Despite a request from the prosecution


A bit of sadism from the Italian Supreme Court. A couple in their 50s tried three times to adopt a child and failed, so they paid a woman in the Ukraine to have a baby for them.

Italy’s supreme court has ruled that a baby born to a surrogate mother in Ukraine cannot be kept by the Italian couple who paid for it and must be put up for adoption.

Under Italian law, the person who gives birth to a baby is legally its mother, and the use of surrogate mothers is outlawed.

I have my doubts about surrogacy, and maybe some about people in their 50s adopting, but yanking an existing baby away seems like a crap thing to do.

The mother in Ukraine refused to put her name on the birth certificate.

When the couple returned to Italy and tried to register the boy at the registry office, they were charged with fraud, La Stampa daily said, without providing details on how the would-be parents were found out.

Despite a request from the prosecution to leave the child in the Italian couple’s care, the court decided that the “child of no-one” – whose mother cannot be traced – must be put up for adoption.

Just pointless sadism.

Comments

  1. Trebuchet says

    This is the same country that has convicted geologists of manslaughter for failing to predict an earthquake.

  2. Kevin Kehres says

    I’m sure there’s absolutely no influence of the Catholic Church in this situation…none at all…nope…not even a little bit.
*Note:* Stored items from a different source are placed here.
(** The slots the server has taken and not yet given back.  After
    [additional_handlers++] the new slot is not yet posted; after
    [additional_handlers--] the removed slot is not yet taken. *)
Definition slots (p : pc) : Z :=
  match p with
  | ReadLoad _ | GrowCheck _ _ | EmergencyCheck _ _ | DropPost _ | Process _ _
  | Sleeping _ _ _ | ShrinkCheck _ _ | Post _ => 1
  | GrowPost _ _ => 2
  | _ => 0
  end.

(** The server is running a packet. *)
Definition executing (p : pc) : Z :=
  match p with Process _ _ | Sleeping _ _ _ => 1 | _ => 0 end.

Definition idle (p : pc) : bool :=
  match p with
  | LoopTest | QueueCheck | QueueWait | Exited => true
  | _ => false
  end.

Definition quiescent (s : state) : Prop :=
  data_packets s = [] ∧ idle (server s) = true.

(** The value the server last read from or stored to [current_load]. *)
Definition local_load (p : pc) : option Z :=
  match p with
  | GrowCheck _ l | GrowPost _ l | EmergencyCheck _ l | Process _ l
  | Sleeping _ l _ | ShrinkCheck _ l | ShrinkWait _ l => Some l
  | _ => None
  end.

(** Once [stop] has set the flag it stays set, and once [stop] has
    notified, the server does not wait for the queue. *)
Record stop_inv (s : state) : Prop := StopInv {
  stop_flag : stopping s ≠ StopNotCalled → shutdown s = true;
  stop_woken : stopping s = StopJoining ∨ stopping s = Stopped → server s ≠ QueueWait
}.

(** The invariant of the gate and of the load.  The load never goes
    down, so once a handler has been added the load stays above 80. *)
Record inv (s : state) : Prop := Inv {
  inv_sem : 0 ≤ data_semaphore s;
  inv_gate : data_semaphore s + slots (server s) = capacity s;
  inv_additional : 0 ≤ additional_handlers s ≤ max_additional_handlers;
  inv_load : 0 ≤ current_load s ≤ max_load;
  inv_local : ∀ l, local_load (server s) = Some l → l = current_load s;
  inv_time : ∀ packet l t, server s = Sleeping packet l t → 100 ≤ t ≤ 499;
  inv_high : 0 < additional_handlers s → 80 < current_load s
}.

End EnergyMonitorSystem.

(** * The rest of variant A: [start], [main] and the program they make *)
Module QuantumSimulator_program.
Import QuantumSimulator.

(** [start]: the ten workers, each at the test of its loop. *)
Definition start (s : state) : state :=
  set_threads (threads s ++ replicate 10 LoopTest) s.

(** Where [main] stands: before [start], at [add_task] in the loop over
    [i], at [processor_repair(j)] in round [i] of the two loops, inside
    [stop], after it. *)
Inductive main_pc :=
| Starting
| Submitting (i : nat)
| Repairing (i j : nat)
| Stopping
| Returned.

#[global] Instance main_pc_eq_dec : EqDecision main_pc.
Proof. solve_decision. Defined.

#[global] Instance stop_pc_eq_dec : EqDecision stop_pc.
Proof. solve_decision. Defined.

Record program := Program { core : state; main : main_pc }.

(** [priority_dist(gen)], uniform on 1..5. *)
Definition priority_dist (r : nat) : Z := 1 + Z.of_nat r mod 5.

(** One action of [main]; the sleeps are not actions.  [coin d] is
    [critical_dist(gen)] and [r1 d] the draw of [priority_dist]. *)
Definition main_step (d : draws) (pr : program) : option program :=
  match main pr with
  | Starting => Some (Program (start (core pr)) (Submitting 0))
  | Submitting i =>
      Some (Program
              (add_task (priority_dist (r1 d)) (coin d) (Z.of_nat i + 1) (pick d) (core pr))
              (if (S i <? 40)%nat then Submitting (S i) else Repairing 0 0))
  | Repairing i j =>
      Some (Program
              (processor_repair (Z.of_nat j) (core pr))
              (if (S j <? 4)%nat then Repairing i (S j)
               else if (S i <? 2)%nat then Repairing (S i) 0
               else Stopping))
  | Stopping =>
      match stop_step (core pr) with
      | Some c => Some (Program c (match stopping c with
                                   | Stopped => Returned
                                   | _ => Stopping
                                   end))
      | None => None
      end
  | Returned => None
  end.

(** The actions of the program: those of [main] and of the workers. *)
Inductive program_label :=
| Main (d : draws)
| Thread (thread_id : nat) (d : draws)
| Spurious (thread_id : nat).

Definition on_core (l : label) (pr : program) : option program :=
  match step l (core pr) with
  | Some c => Some (Program c (main pr))
  | None => None
  end.

Definition program_step (l : program_label) (pr : program) : option program :=
  match l with
  | Main d => main_step d pr
  | Thread i d => on_core (Worker i d) pr
  | Spurious i => on_core (Wakeup i) pr
  end.
(** A hit whose [t] is a number comes from a ray and three vertices
    whose coordinates are all numbers: one undefined read makes the
    determinant, and with it [t], [NaN]. *)
Lemma mt_hit_fin (orig dir p0 p1 p2 : vec3) (h : Hit) :
  rayTriangleIntersectMollerTrumbore orig dir p0 p1 p2 = Some h ->
  isfin (hit_t h) = true ->
  exists o d q0 q1 q2,
    orig = fin3 o /\ dir = fin3 d /\ p0 = fin3 q0 /\ p1 = fin3 q1 /\ p2 = fin3 q2.
Proof.
  unfold rayTriangleIntersectMollerTrumbore.
  destruct (_ && _); [discriminate|].
  destruct (_ || _); [discriminate|].
  destruct (_ || _); [discriminate|].
  destruct (_ <=? _)%num; [discriminate|].
  intros [= <-]. cbn [hit_t]. rewrite isfin_mul, andb_true_iff.
  intros [Hq Hinv].
  match type of Hinv with isfin (match ?det with _ => _ end) = true =>
    apply (isfin_div (Fin 1) det) in Hinv end.
  destruct Hinv as [_ Hdet].
  repeat match goal with
  | H : _ /\ _ |- _ => destruct H
  | H : isfin (_ + _) = true |- _ => rewrite isfin_add, andb_true_iff in H
  | H : isfin (_ - _) = true |- _ => rewrite isfin_sub, andb_true_iff in H
  | H : isfin (_ * _) = true |- _ => rewrite isfin_mul, andb_true_iff in H
  end.
  assert (exists q, orig = fin3 q) as [o ->] by (apply isfin_vec3; assumption).
  assert (exists q, dir = fin3 q) as [d ->] by (apply isfin_vec3; assumption).
  assert (exists q, p0 = fin3 q) as [q0 ->] by (apply isfin_vec3; assumption).
  assert (exists q, p1 = fin3 q) as [q1 ->] by (apply isfin_vec3; assumption).
  assert (exists q, p2 = fin3 q) as [q2 ->] by (apply isfin_vec3; assumption).
  now exists o, d, q0, q1, q2.
Qed.

(** ** Geometry of a valid hit *)

Lemma seg_bounds (o dx s m : Q) :
  0 <= s -> s <= m ->
  Qmin2 o (o + dx * m) <= o + dx * s /\ o + dx * s <= Qmax2 o (o + dx * m).
Proof.
  intros Hs Hm.
  destruct (Qmin2_spec o (o + dx * m)) as [[H1 ->]|[H1 ->]];
  destruct (Qmax2_spec o (o + dx * m)) as [[H2 ->]|[H2 ->]];
  destruct (Qlt_le_dec dx 0); split; nra.
Qed.

Lemma hull_bounds (a b c u v : Q) :
  0 <= u -> 0 <= v -> u + v <= 1 ->
  Qmin2 (Qmin2 a b) c <= a + u * (b - a) + v * (c - a) /\
  a + u * (b - a) + v * (c - a) <= Qmax2 (Qmax2 a b) c.
Proof.
  intros Hu Hv Huv.
  set (lo := Qmin2 (Qmin2 a b) c). set (hi := Qmax2 (Qmax2 a b) c).
  assert (Hlo : lo <= a /\ lo <= b /\ lo <= c).
  { unfold lo. destruct (Qmin2_spec a b) as [[H1 ->]|[H1 ->]];
      [destruct (Qmin2_spec a c) as [[H2 ->]|[H2 ->]]
      |destruct (Qmin2_spec b c) as [[H2 ->]|[H2 ->]]]; repeat split; lra. }
  assert (Hhi : a <= hi /\ b <= hi /\ c <= hi).
  { unfold hi. destruct (Qmax2_spec a b) as [[H1 ->]|[H1 ->]];
      [destruct (Qmax2_spec b c) as [[H2 ->]|[H2 ->]]
      |destruct (Qmax2_spec a c) as [[H2 ->]|[H2 ->]]]; repeat split; lra. }
  clearbody lo hi. destruct Hlo as (La & Lb & Lc), Hhi as (Ha & Hb & Hc).
  assert (0 <= u * (b - lo)) by (apply Qmult_le_0_compat; lra).
  assert (0 <= v * (c - lo)) by (apply Qmult_le_0_compat; lra).
  assert (0 <= (1 - u - v) * (a - lo)) by (apply Qmult_le_0_compat; lra).
  assert (0 <= u * (hi - b)) by (apply Qmult_le_0_compat; lra).
  assert (0 <= v * (hi - c)) by (apply Qmult_le_0_compat; lra).
  assert (0 <= (1 - u - v) * (hi - a)) by (apply Qmult_le_0_compat; lra).
  split; lra.
Qed.

(** Cramer's rule: the point of the ray at parameter [t] is the point of
    the triangle with barycentric coordinates [(1 - u - v, u, v)]. *)
Lemma hit_point_barycentric (o d p0 p1 p2 : qvec) :
  ~ mt_det d (p0, p1, p2) == 0 ->
  let u := mt_u o d (p0, p1, p2) in
  let v := mt_v o d (p0, p1, p2) in
  let '(hx, hy, hz) := along o d (mt_t o d (p0, p1, p2)) in
  let '(ax, ay, az) := p0 in
  let '(bx, b_y, bz) := p1 in
  let '(cx, cy, cz) := p2 in
  hx == ax + u * (bx - ax) + v * (cx - ax) /\
  hy == ay + u * (b_y - ay) + v * (cy - ay) /\
  hz == az + u * (bz - az) + v * (cz - az).
Proof.
  destruct o as [[ox oy] oz], d as [[dx dy] dz], p0 as [[ax ay] az],
    p1 as [[bx b_y] bz], p2 as [[cx cy] cz].
  unfold mt_t, mt_u, mt_v, mt_det, along, dot, cross, vsub.
  intros Hdet. cbv zeta.
  repeat split; field; exact Hdet.
Qed.
Variable before_get :
  ConfigParser -> string -> string -> string -> result string.

(** A pair that is not present makes [cp[section][key]] raise [KeyError]. *)
Lemma getitem_missing (cp : ConfigParser) (section key : string) :
  CP.contains cp section key = false ->
  exists k, CP.getitem before_get cp section key = Raise (KeyError k).
Proof.
  unfold CP.contains, CP.getitem. intros H.
  destruct (String.eqb section CP.default_section) eqn:Hd; cbn in H |- *.
  - rewrite H. cbn. eauto.
  - destruct (CP.has_section cp section); cbn in H |- *; [|eauto].
    rewrite H. cbn. eauto.
Qed.

(** For a pair that is present the two membership tests pass and the
    lookup is [get]. *)
Lemma getitem_present (cp : ConfigParser) (section key : string) :
  CP.contains cp section key = true ->
  CP.getitem before_get cp section key = CP.get before_get cp section key.
Proof.
  unfold CP.contains, CP.getitem. intros H.
  apply andb_true_iff in H as [Hs Ho]. rewrite Ho. cbn.
  destruct (String.eqb section CP.default_section); cbn in Hs |- *;
    [reflexivity|].
  now rewrite Hs.
Qed.

(** [get] on a present pair finds a stored entry: it never fails for want
    of a section or an option, only when expanding the value does. *)
Lemma get_present (cp : ConfigParser) (section key : string) :
  CP.contains cp section key = true ->
  exists d raw,
    CP._unify_values cp section = Ok d
    /\ d !! CP.optionxform key = Some raw
    /\ CP.get before_get cp section key
       = match raw with
         | None => Ok None
         | Some value =>
             match before_get cp section (CP.optionxform key) value with
             | Ok s => Ok (Some s)
             | Raise e => Raise e
             end
         end.
Proof.
  unfold CP.contains, CP.has_section, CP.has_option, CP.get, CP._unify_values.
  intros H. apply andb_true_iff in H as [Hs Ho].
  destruct (_sections cp !! section) as [sd|] eqn:Hsec.
  - exists (sd ∪ _defaults cp).
    assert (Hin : is_Some ((sd ∪ _defaults cp) !! CP.optionxform key)).
    { destruct (String.eqb section "" || String.eqb section CP.default_section)%bool.
      - apply bool_decide_eq_true in Ho as [v Hv].
        destruct (sd !! CP.optionxform key) as [w|] eqn:Hw.
        + exists w. now apply lookup_union_Some_l.
        + exists v. rewrite lookup_union_r; auto.
      - apply orb_true_iff in Ho as [Ho|Ho];
          apply bool_decide_eq_true in Ho as [v Hv].
        + exists v. now apply lookup_union_Some_l.
        + destruct (sd !! CP.optionxform key) as [w|] eqn:Hw.
          * exists w. now apply lookup_union_Some_l.
          * exists v. rewrite lookup_union_r; auto. }
    destruct Hin as [raw Hraw]. exists raw. rewrite Hraw.
    repeat split; destruct raw; reflexivity.
  - assert (Hn : bool_decide
                   (is_Some (@None (gmap string (option string)))) = false).
    { apply bool_decide_eq_false. intros [? ?]; congruence. }
    rewrite Hn, orb_false_r in Hs.
    rewrite Hs in Ho |- *. rewrite orb_true_r in Ho.
    apply bool_decide_eq_true in Ho as [v Hv].
    exists (∅ ∪ _defaults cp), v.
    assert (Hl : (∅ ∪ _defaults cp) !! CP.optionxform key = Some v).
    { rewrite lookup_union_r; auto. }
    rewrite Hl. repeat split; destruct v; reflexivity.
Qed.
(** * Buffered I/O and byte utilities of the vendored Deno standard library

    A shallow embedding of [bytes/mod.ts] (the byte-slice utilities) and of
    [io/bufio.ts] (the buffered reader, the buffered writers and the
    delimiter splitter), followed by the properties established about them.

    JavaScript numbers that the code uses as counts and indices are integers
    of [Z] (where a product can leave the exact range, in [repeat], the
    rounding of the numbers is written out); a byte is a [Z] in [0, 256);
    the contents of a [Uint8Array] is a [list Z].  An indexed read outside
    the array yields [undefined], which is [None] here.  Loops whose trip
    count is not fixed by their header take a [fuel] argument and report
    [OutOfFuel] when it runs out. *)

From Stdlib Require Import ZArith Lia List String Ascii.
From stdpp Require Import base tactics option list.

Local Open Scope Z_scope.

(** ** Outcomes of a call: a value, a thrown exception, or fuel exhausted *)

Inductive outcome (E A : Type) : Type :=
| Ok (a : A)
| Throw (e : E)
| OutOfFuel.

Arguments Ok {E A} a.
Arguments Throw {E A} e.
Arguments OutOfFuel {E A}.

(** ** Typed-array primitives on contents *)

Abbreviation bytes := (list Z).

(** [a.length] as a JavaScript number. *)
Definition len (a : bytes) : Z := Z.of_nat (length a).

(** [a[i]]: [undefined] outside [0 .. a.length - 1]. *)
Definition at_ (a : bytes) (i : Z) : option Z :=
  if decide (0 <= i) then a !! Z.to_nat i else None.

(** Relative index resolution of [subarray] and [slice]: a negative index
    counts from the end, and the result is clamped to [0 .. length]. *)
Definition rel_index (n i : Z) : Z :=
  if decide (i < 0) then Z.max (n + i) 0 else Z.min i n.
(** ** Claims about the decoder *)

(** C1. Decoding an ACCESS event is not atomic with respect to the block.
    Whenever [read_access_log_event] reports failure on a well formed
    block, the values appended before the failing bounds check are still in
    the block: for some [k] below 10 the timestamp column and the columns of
    the first [k] fields are one row longer than before the call and the
    other columns have kept their length. Nothing is truncated back, so the
    columns of the block differ in length after every failed decode. *)
Theorem read_access_log_event_failure_leaves_partial_row
    (L : TfwBinLogEvent) (data : list byte) (size : Z)
    (block block' : Block) (r : Z) (reads : ReadLog) :
  well_formed block ->
  read_access_log_event L data size block = (r, block', reads) ->
  r < 0 ->
  exists k, (k < 10)%nat /\
    forall j, (j < 11)%nat ->
      nth j (col_lengths block') 0%nat =
      (nth j (col_lengths block) 0 + if j <=? k then 1 else 0)%nat.
Proof.
  intros Hwf Hdec Hr.
  pose proof (read_access_log_event_cases L data size block) as Hc.
  rewrite Hdec in Hc.
  destruct Hc as [(_ & k & Hk & Hcols)|(Hlen & _)].
  - exists k. split; [exact Hk|]. intros j Hj. rewrite Hcols.
    apply bump_prefix; auto using well_formed_length.
  - pose proof (event_len_bound L data).
    pose proof (sizeof_TfwBinLogEvent_range L). lia.
Qed.

Lemma read_access_log_event_failure_leaves_partial_row_witness :
  well_formed make_block /\
  fst (fst (read_access_log_event spec_layout truncated_access 19 make_block)) < 0 /\
  col_lengths
    (snd (fst (read_access_log_event spec_layout truncated_access 19 make_block)))
    = [1; 0; 0; 0; 0; 0; 0; 0; 0; 0; 0]%nat /\
  exists k, (k < 10)%nat /\
    forall j, (j < 11)%nat ->
      nth j (col_lengths
               (snd (fst (read_access_log_event spec_layout truncated_access
                            19 make_block)))) 0%nat =
      (nth j (col_lengths make_block) 0 + if j <=? k then 1 else 0)%nat.
Proof.
  split; [reflexivity|]. split; [vm_compute; reflexivity|].
  split; [vm_compute; reflexivity|].
  apply (read_access_log_event_failure_leaves_partial_row
           spec_layout truncated_access 19 make_block _ (-1)
           (snd (read_access_log_event spec_layout truncated_access 19 make_block))).
  - reflexivity.
  - vm_compute; reflexivity.
  - lia.
Defined.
    I found it quite amazing just how woo-soaked the Italians are. I mean, the iconography is everywhere and that’s one thing, but the people seem by-and-large to be perfectly content to buy into the church’s never-ending hokum. Miracles upon miracles, praying to saints to cure warts, anything and everything under the sun that’s superstitious. Italians have a quite different worldview, and the church is at the center of it all.

  3. johnthedrunkard says

    The Italian courts have never caught up with the re-unification. Even Mussolini couldn’t untangle the mess. Amanda Knox, and the Monster of Florence cases are the tip of an iceberg of frozen sewage.

  4. Yaron Davidson says

    There are problems with a law not allowing surrogate mothers under any circumstances, but given that law I don’t understand why you’d consider the court’s decision to be sadistic.

    Adoption is very hard in most cases, so quite possibly many people who can be good parents are denied. But the main point of the difficulty is to protect the children from being adopted into “bad” families. We don’t know from the article anything about how potentially good or bad parents these couple would be, we just know that whoever handles adoption processes in Italy didn’t find them suitable three times. Maybe it was not justified, but there’s not enough information for us to know this. Not every person who is denied a request to adopt a child is being treated horribly and unfairly. And in any case even if making adoptions a lot easier is a good thing (which I think to a large extent it is) that’s still not the court’s fault.

    So the court has to decide what to do with people who were judged not fit for adoption (by whatever criteria), who then went and knowingly and illegally (they wouldn’t have gotten a surrogate in the Ukraine without knowing it’s illegal in Italy) bought a child.

    Yes, taking a child from people who want to love and raise it can be cruel. But do you really want to say that taking a child from people who illegally bought one cheaply abroad is always cruel and wrong?

    Why, given the limited information we have from the article, would deciding to give the potentially-unfit parents permission to keep a child they illegally bought, would be the correct decision?
    Why is it “sadistic” not to let people keep a child they illegally bought abroad?

    Does the supreme court of cassation in Italy’s legal system even has the authority to say “no, they paid for the child, they can keep it. Fitness and the law be damned.” if it wants to? Its main purpose in appeals is to decide on interpretations of the law, so if the law is very clear on the surrogate being the mother then the case is essentially of people who claim to have bought a child abroad from an unknown (so can’t be talked with to check) mother and tried to register it as their own without going through any of the processes of adoption.

    Or is there another link with more information I’m missing, that changes thing?